Homozygosity runs in the family (or not)

800px-IMGP2147 The number 1 gets a lot more press than -1, and the concept of heterozygosity gets more attention than homozygosity. Concretely the difference between the latter two is rather straightforward. In diploid organisms the genes come in duplicates. If the alleles are the same, then they’re homozygous. If they’re different, then they’re heterozygous. Sex chromosomes can be an exception to this because in the heterogametic sex you generally have only one copy of gene as one of the chromosomes is sharply truncated. This is why in human males are subject to X-linked recessive traits at such a great frequency in comparison to females; recessive expression is irrelevant when you don’t have a compensatory X chromosome to mask the malfunction of one allele.

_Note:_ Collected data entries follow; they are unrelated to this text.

(** * Gophermart loyalty service: order reconciliation, accrual client,
      balance bookkeeping and order-number validation

    Shallow embedding of the Go packages [utils], [models], [repository],
    [service] and [handlers] of the repository, followed by the properties
    proved about them.

    Conventions of the embedding.
    - A Go [string] is a [string] of bytes.  An [int64], an [int] and an HTTP
      status code are integers of [Z]; where the source can wrap around
      (strconv's unsigned accumulator) the wrap is written out.
    - The monetary columns are [NUMERIC(10, 2)]: a stored amount is the
      integer number of hundredths it denotes, and the sums the ledger
      computes are exact.  The modules [repository], [handlers] and [server]
      carry every amount in that form; they serve the properties of the
      orders, the goroutines and the rows of the ledger, which do not depend
      on how Go computes with an amount.
    - The Go code holds an amount in a [float64].  The functions that
      compute or compare with one ([GetUserBalance], [WithdrawBalance] of the
      repository and the handlers [GetBalance] and [WithdrawBalance]) are
      embedded once more in [repository64] and [handlers64] with IEEE 754
      binary64 arithmetic, the conversions between the column and the
      float64, and the bounds of the columns; the properties of the balance
      and of the withdrawal check are stated there.
    - The ledger is the pair of tables [orders] and [withdrawals]; a table is
      the list of its rows in insertion order.  A statement sent to the
      ledger is executed: lost connections are not modelled inside the
      repository functions, the unique constraint on [orders.number] is.
      The surrogate [id] columns are never read by the modelled code and are
      left out.
    - Calls into the outside world (the HTTP exchange with the accrual
      service, the decoding of a request) are inputs: the caller of a model
      function passes what the call returned. *)

From Stdlib Require Import ZArith List String Ascii Bool Lia DecimalString.
From Stdlib Require Import Sorted Permutation SpecFloat.
Import ListNotations.

Local Open Scope string_scope.
Local Open Scope list_scope.
Local Open Scope Z_scope.

(** ** Go values *)

(** The code point of a byte. *)
Definition code (c : ascii) : Z := Z.of_N (N_of_ascii c).

(** [len(s)] *)
Definition len (s : string) : Z := Z.of_nat (String.length s).

(** [fmt.Sprintf("%d", n)] *)
Definition itoa (n : Z) : string := NilZero.string_of_int (Z.to_int n).

(** ** Package strconv (Go standard library), base 10 only

    [ParseUint], [ParseInt] and [Atoi] follow the library's control flow for
    [base = 10], the only base this program passes.  A result is the pair of
    the returned number and the returned error. *)
Module strconv.

Inductive NumError : Type :=
| ErrSyntax
| ErrRange.

Definition maxUint64 : Z := 18446744073709551615.
Definition IntSize : Z := 64.

(** Arithmetic of [uint64]. *)
Definition wrap64 (n : Z) : Z := n mod 2 ^ 64.

Definition is_digit (c : ascii) : bool :=
  (code "0" <=? code c) && (code c <=? code "9").

(** The loop [for _, c := range []byte(s)] of [ParseUint]; [n] is the
    accumulator.  A letter is a digit of value at least 10, which base 10
    refuses like any other byte. *)
Fixpoint parse_digits (maxVal : Z) (s : string) (n : Z)
  : Z * option NumError :=
  match s with
  | EmptyString => (n, None)
  | String c rest =>
      if is_digit c then
        let d := code c - code "0" in
        let cutoff := maxUint64 / 10 + 1 in
        if cutoff <=? n then (maxVal, Some ErrRange)
        else
          let n := wrap64 (n * 10) in
          let n1 := wrap64 (n + d) in
          if (n1 <? n) || (maxVal <? n1) then (maxVal, Some ErrRange)
          else parse_digits maxVal rest n1
      else (0, Some ErrSyntax)
  end.

Definition ParseUint (s : string) (bitSize : Z) : Z * option NumError :=
  match s with
  | EmptyString => (0, Some ErrSyntax)
  | _ =>
      let bitSize := if bitSize =? 0 then IntSize else bitSize in
      let maxVal := wrap64 (wrap64 (2 ^ bitSize) - 1) in
      parse_digits maxVal s 0
  end.

Definition ParseInt (s : string) (bitSize : Z) : Z * option NumError :=
  match s with
  | EmptyString => (0, Some ErrSyntax)
  | String c0 rest =>
      (* Pick off leading sign. *)
      let neg := Ascii.eqb c0 "-" in
      let s := if Ascii.eqb c0 "+" || Ascii.eqb c0 "-" then rest else s in
      (* Convert unsigned and check range. *)
      let '(un, err) := ParseUint s bitSize in
      match err with
      | Some ErrSyntax => (0, Some ErrSyntax)
      | _ =>
          let bitSize := if bitSize =? 0 then IntSize else bitSize in
          let cutoff := 2 ^ (bitSize - 1) in
          if negb neg && (cutoff <=? un) then (cutoff - 1, Some ErrRange)
          else if neg && (cutoff <? un) then (- cutoff, Some ErrRange)
          else (if neg then - un else un, None)
      end
  end.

Of course recessive traits are not simply a function of sex-linked traits. Consider microcephaly, an autosomal recessive disease. To manifest the trait you need two malfunctioning copies of the gene, one from each parent. In other words, you exhibit a homozygous genotype with two mutant copies. I suspect that this particularly common context of homozygosity, recessive autosomal diseases, is one reason why it is less commonly discussed outside of specialist circles: there are whole cluster of medical and social factors which lead to homozygosity which are already the focus of attention. The genetic architecture of the trait is of less note than the etiology of the disease and the possible reasons in the family’s background which might have increased the risk probability, especially inbreeding. In contrast heterozygosity is generally not so disastrous. Even if functionality is not 100%, it is close enough for “government work.” The deleterious consequences of a malfunctioning allele are masked by the “wild type” good copy. The exceptions are in areas such as breeding for hybrid vigor, when heterozygote advantage may be coming to the fore. The details of complementation of two alleles matter a great deal to the bottom line, and the concept of hybrid vigor has percolated out to the general public, with the more informed being cognizant of heterozygosity.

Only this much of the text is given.